Reform of university employment contracts, pensions and taxation is needed if the higher education sector is to find efficiency savings in the age of austerity, a mission group report has warned.
The University Alliance says its institutions could help deliver “radical reforms” such as partnerships with private providers and mergers, but only if the government plays its part by loosening regulation.
The study, Efficiency, Leadership and Partnership: An Approach that Delivers Shared Economic Priorities, uses a series of case studies to argue that the mission group’s members are driving the search for efficiency.
Among the examples cited is Manchester Metropolitan University’s £350 million programme to move from seven campus sites to two, reducing its physical estate by 460,000sq m.
The report adds that the group’s members have a long history of successful mergers and acquisitions.
It gives the example of Oxford Brookes University, which has incorporated a teacher-training college as well as schools of nursing and occupational therapy over the past 40 years.

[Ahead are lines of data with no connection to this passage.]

Lemma scan_seg_ok p_nr lo hi delta first x m :
  (mem_len x <> 0 -> first = false -> seg_delta x = delta) ->
  wp (scan_seg p_nr (lo, hi, delta, first) x) (fun a m' => m' = m /\
    a = if decide (mem_len x = 0) then (lo, hi, delta, first)
        else (Z.min (mem_vir x * 256) lo, Z.max ((mem_vir x + mem_len x) * 256) hi, seg_delta x, false)) m.
Proof.
  intros Hd. unfold scan_seg. rewrite !Z.shiftl_mul_pow2 by done. change (2 ^ CLICK_SHIFT) with 256.
  destruct (Z.eqb_spec (mem_len x) 0) as [E|E].
  - wp_steps. by rewrite decide_True.
  - fold (seg_delta x). replace (negb first && negb (seg_delta x =? delta)) with false; last first.
    { destruct first; [done|]. by rewrite Hd, Z.eqb_refl. }
    wp_steps. rewrite decide_False by done. split; [done|].
    destruct (Z.ltb_spec (mem_vir x * 256) lo), (Z.ltb_spec hi ((mem_vir x + mem_len x) * 256));
      do 3 f_equal; lia.
Qed.

Lemma scan_map_ok p_nr mp m : map_ok mp ->
  wp (scan_map p_nr mp) (fun a m' => m' = m /\ a.1 = (img_lo mp, img_hi mp, img_delta mp)) m.
Proof.
  intros [_ Hd _ _]. unfold scan_map.
  assert (Hdd : forall x y, x ∈ nonempty mp -> y ∈ nonempty mp -> seg_delta x = seg_delta y).
  { intros x y Hx Hy. by rewrite (Hd x Hx), (Hd y Hy). }
  assert (Hin : forall x, x ∈ [seg_T mp; seg_D mp; seg_S mp] -> mem_len x <> 0 -> x ∈ nonempty mp).
  { intros x Hx Hl. by apply list_elem_of_filter. }
  assert (HT := Hin (seg_T mp) ltac:(set_solver)). assert (HD := Hin (seg_D mp) ltac:(set_solver)).
  assert (HS := Hin (seg_S mp) ltac:(set_solver)). clear Hd Hin.
  wp_steps. eapply wp_mono; [by apply scan_seg_ok|]. intros a1 m1 [-> ->].
  wp_steps. destruct (decide (mem_len (seg_T mp) = 0)) as [E1|E1];
    (eapply wp_mono; [apply scan_seg_ok; naive_solver|]; intros a2 m2 [-> ->]; wp_steps;
     destruct (decide (mem_len (seg_D mp) = 0)) as [E2|E2];
     (eapply wp_mono; [apply scan_seg_ok; naive_solver|]; intros a3 m3 [-> ->]; split; [done|];
      unfold img_lo, img_hi, img_delta, nonempty; rewrite !filter_cons, filter_nil;
      destruct (decide (mem_len (seg_S mp) = 0)) as [E3|E3]));
    repeat (case_decide; try (exfalso; tauto));
    cbn [fst fmap list_fmap foldr last default hd_error from_option]; try done;
    simpl; repeat match goal with |- (_, _) = (_, _) => apply (f_equal2 pair) end; try done; lia.
Qed.

(** ** The invariant of the contexts *)
Definition want_segs (mp : segs) : list nat :=
  if img_lo mp <? img_hi mp then seg_range (img_lo mp) (img_hi mp) else [].

(** The registers [l] hold exactly the image of [mp]. *)
Definition ctx_holds (membase : Z) (mp : segs) (l : list regs) : Prop :=
  forall j, (j < NSEGS)%nat ->
    if decide (j ∈ want_segs mp)
    then l !!! j = mk_regs (seg_origin membase (img_delta mp) j) (seg_limit (img_hi mp) j)
    else slr (l !!! j) = MMU_ACC_INVAL.

Record MI (membase : Z) (m : mmu) : Prop := {
  mi_hw : hw_ok m;
  mi_len : length (uctxs m) = NCTX;
  mi_valid c : (c < NCTX)%nat -> length (seg_valid (uctxs m !!! c)) = NSEGS /\
    forall j, (j < NSEGS)%nat -> seg_valid (uctxs m !!! c) !!! j = false ->
      slr (hw m !!! S c !!! j) = MMU_ACC_INVAL;
  mi_holds c p : (c < NCTX)%nat -> u_proc (uctxs m !!! c) = Some p ->
    ctx_holds membase (u_map (uctxs m !!! c)) (hw m !!! S c);
  mi_cur : cur_ctx m = -1 \/ 0 <= cur_ctx m < 3 /\ selected m = S (Z.to_nat (cur_ctx m));
}.

Definition ctx_of (p_nr : Z) : nat :=
  if p_nr =? MM_PROC_NR then 1%nat else if p_nr =? FS_PROC_NR then 2%nat else 0%nat.

Lemma ctx_of_lt p_nr : (ctx_of p_nr < NCTX)%nat.
Proof. unfold ctx_of, NCTX. repeat case_match; lia. Qed.

Lemma select_ctx_ok membase m c : MI membase m -> (c < NCTX)%nat ->
  wp (select_ctx (Z.of_nat c)) (fun _ m' => MI membase m' /\ selected m' = S c /\
    cur_ctx m' = Z.of_nat c /\ uctxs m' = uctxs m /\ hw m' = hw m) m.
Proof.
  intros [H1 H2 H3 H4 H5] Hc. unfold select_ctx. wp_steps.
  destruct (Z.eqb_spec (Z.of_nat c) (cur_ctx m)) as [E|E]; wp_steps.
  - split_and!; try done; destruct H5 as [?|[? ->]]; lia.
  - assert (Hs : selected (m <| seg1 := negb (Z.of_nat c =? 1) |> <| seg2 := negb (Z.of_nat c =? 0) |>
       <| cur_ctx := Z.of_nat c |>) = S c).
    { unfold NCTX in Hc. destruct c as [|[|[|c]]]; [done..|lia]. }
    split_and!; try done. split; try done. right. rewrite Hs. simpl. unfold NCTX in Hc. lia.
Qed.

It concludes that Alliance institutions have the “experience and the management capability” needed to offer radical solutions, but says that any attempt to provide them “within the existing funding and regulatory framework…would be to the detriment of the sector”.
The document says that employment contracts in higher education, often a hangover from the academy’s old links to local authorities, and “restrictive” pension regulations must be reviewed.
It also calls on the government to give “greater priority” to considering the VAT framework for universities and removing the tax disincentive that currently exists for institutions wanting to share services such as payroll.
Libby Aston, the Alliance’s director, said: “We want to work with the new government to see how the regulatory environment around employment, pension and tax regulations could all be re-examined to enable universities to operate on a more level playing field with private providers.
“As both public and private bodies, it is right that universities are accountable for public funds. However, we believe that it is universities that are best placed to identify and drive efficiency – responding flexibly and innovatively in a way that allows us to focus resources on our strengths.”